It takes me longer to finish a novel these days.
Back when I was in high school, or even college, I used to devour books at an alarming rate – I could finish a thick novel within two or three days. But that’s also because there were less distractions/responsibilites… these days I have work, household chores, gym.. so I try to squeeze in some reading before bedtime.
When Inferno came out in Malaysian bookstores in late 2013, I wanted to get it so bad. I have all of Dan Brown’s earlier novels: the DaVinci Code was a book I simply could not put down until I finished it (it left me with a void when it ended.. like my best friend just died). The price tag was a whopping RM99++ for a new release, so I said ‘forget about it’. I love books, but my wallet doesn’t allow.
I finally got the book two years later, when the book was going for just RM39.90. Sometimes good things are worth the wait!
Inferno is the fourth book in a series about Robert Langdon, the knowledgeable and lovable college professor who often seems to get caught up in dangerous things and end up having to use his expertise to a) look for extremely important lost treasure and b)avoid bad guys. What I really like about the character is that he’s an academician – unlike many beefy, swashbuckling heroes in novels. He is athletic from swimming, but that’s about it. He doesn’t know kungfu, nor does he have a whip; he can’t jump from high buildings and whatnot, but he is armed with something far more powerful – his knowledge. As an A-class nerd who has never been good at athletics, I can relate to that 😀
Harvard Uni professor Robert Langdon wakes up in Florence, Italy with no recollection of the past few days. He is told by one of the attending doctors, Sienna Brooks, that he narrowly missed being shot in the head by an unknown assailant. A female assassin bursts in and attempts to shoot Langdon, so the two flee to Brook’s apartment. Once there, Langdon discovers he has been carrying a small cylinder with a biohazard sign, along with a mysterious message containing Italian painter Sandro Botticelli’s Map of Hell.
Of course, being a Langdon novel, the map is a clue to something else. Langdon accidentally discovers that Sienna is a child prodigy with extremely high IQ (how convenient – the perfect candidate for when you’re trying to escape from villains!). After putting a call to the US embassy, soldiers storm the building – causing Langdon to believe that his own gov is after him and that he can trust no one. The pair flee the building on a moped into the streets of Florence.
The clue hunt brings them to Dante’s death mask.
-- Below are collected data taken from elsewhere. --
Lemma asIDs_inv u ids : asArray asNumber u = Some ids <-> u = JArray (map JNumber ids).
Proof.
  split.
  - destruct u; try discriminate. simpl. intros H. f_equal.
    apply mapM_Some_1 in H. induction H as [|x n xs ns Hx _ IH]; [reflexivity|].
    destruct x; try discriminate. simpl in Hx. injection Hx as ->. simpl. f_equal. exact IH.
  - intros ->. simpl. apply mapM_Some_2.
    induction ids; constructor; [reflexivity | assumption].
Qed.

(** X2: the list of IDs is decoded to [ids] exactly when the JSON is the
    array of these numbers, in that order. *)
Theorem ids_round_trip (u : JsValue) (ids : list Z) :
  decodeToPromise (t.array ID_V) (asArray asNumber) u = Fulfilled ids
  <-> u = JArray (map JNumber ids).
Proof.
  rewrite (decodeToPromise_view _ (asArray asNumber) u Sound_IDs is_IDs).
  rewrite <- asIDs_inv.
  destruct (asArray asNumber u); split; intros H; try discriminate; congruence.
Qed.

(** ** The validator of a tag and the union *)

Lemma sound_decode_iff type u v :
  Sound type -> (t.decode type u = t.Right v <-> v = u /\ t.is_ type u = true).
Proof.
  intros Hs. split.
  - apply decode_Right, Hs.
  - intros [-> H]. apply decode_is; assumption.
Qed.

Lemma view_tag u :
  (forall x, asComment u = Some x -> getProp u "type" = JString "comment")
  /\ (forall x, asJob u = Some x -> getProp u "type" = JString "job")
  /\ (forall x, asPoll u = Some x -> getProp u "type" = JString "poll")
  /\ (forall x, asPollOpt u = Some x -> getProp u "type" = JString "pollopt")
  /\ (forall x, asStory u = Some x -> getProp u "type" = JString "story").
Proof.
  repeat split; intros x H;
    unfold asComment, asJob, asPoll, asPollOpt, asStory in H;
    destruct (asLiteral _ (getProp u "type")) as [[]|] eqn:E; try discriminate;
    apply asLiteral_Some in E; exact E.
Qed.

Ltac variant_view Htag :=
  match goal with
  | |- hasView ?view = _ =>
      let E := fresh "E" in
      destruct view eqn:E;
      [ rewrite (Htag _ eq_refl); reflexivity
      | destruct (getProp _ "type") as [ | | | |tag'| | ]; try reflexivity;
        match goal with
        | |- context [String.eqb tag' ?k] =>
            destruct (String.eqb_spec tag' k) as [->|];
            [ reflexivity | rewrite andb_false_r; reflexivity ]
        end ]
  end.

Lemma is_variant_view tag type u :
  In (tag, type) variants ->
  t.is_ type u
  = hasView (asItem u)
    && match getProp u "type" with
       | JString tag' => String.eqb tag' tag
       | _ => false
       end.
Proof.
  intros Hin. destruct u as [ | | | | | |d]; simpl in Hin;
    try (destruct Hin as [E|[E|[E|[E|[E|[]]]]]]; injection E as <- <-; reflexivity).
  destruct (view_tag (JObject d)) as (Hc & Hj & Hp & Ho & Hs).
  unfold asItem.
  destruct Hin as [E|[E|[E|[E|[E|[]]]]]]; injection E as <- <-.
  - rewrite is_CommentV. variant_view Hc.
  - rewrite is_JobV. variant_view Hj.
  - rewrite is_PollV. variant_view Hp.
  - rewrite is_PollOptV. variant_view Ho.
  - rewrite is_StoryV. variant_view Hs.
Qed.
Dante was the Italian Renaissance poet who wrote the Divine Comedy, a poem describing his journey through hell (Inferno) and eventually, Paradise. By piecing together bits of info, the pair discover that the whole affair has something to do with Bertrand Zobrist, a brilliant geneticist. Zobrist believes that with overpopulation, the world will eventually collapse due to limited resources, leaving hell on earth similar to Dante’s Inferno – and he plans to release a plague on the world to thin out the human population. The location of the plague’s ground zero is hidden within the clues, and both Langdon and Brooks has to find it (while dodging the soldiers, the organisation that supports Zobrist) before time runs out for humanity.
I was a tad disappointed with Inferno. But just a smidgen. Storywise, it is similar to all of his other novels – a Langdon-style treasure hunt – but this time around, Brown takes a bold move by stepping into the realm of science fiction. It is different, not in an entirely bad way, but seems tailored for a blockbuster film (Inferno has been made into a film by the way, scheduled to release in Oct 2016). Of course, it is hard not to compare it to his earlier series. Inferno lacks the brilliant originality of the DaVinci Code. At times, it feels quite… lazy and things have a way of being too convenient for our college professor.
At the same time, Langdon’s amnesia was a nice touch to create a more challenging environment – with no memory, he is groping in the dark to find answers, along with the reader. Why are people chasing him? What important message is he carrying? There is not one, but TWO plot twists at the ending which is… believable, but just barely.
Throughout the novel, as per his previous works, Brown describes the places in detail – taking the readers on a visual journey through words. As Langdon and Brooks race through Florence and later Venice, the description of the buildings and popular historical monuments took me back to when I visited Europe after my post graduation studies (ah, nostalgia!)
The novel raises a very good question about overpopulation, a prominent theme in the story. It is a real problem that has no easy solutions. As Brooks asks Langdon at one point : “If you could flip a switch to wipe out half of the human population, would you?” By doing so, you save the species from extinction, but you might kill your family and friends by flipping the switch.
The way it is, our resources will deplete very soon if the population continues to grow. And that is an extremely scary thought.
Score: 7/10. Not his best book, but not bad either, especially towards the end.
‘The darkest places in Hell are reserved for those who maintain their neutrality in times of great moral crisis”.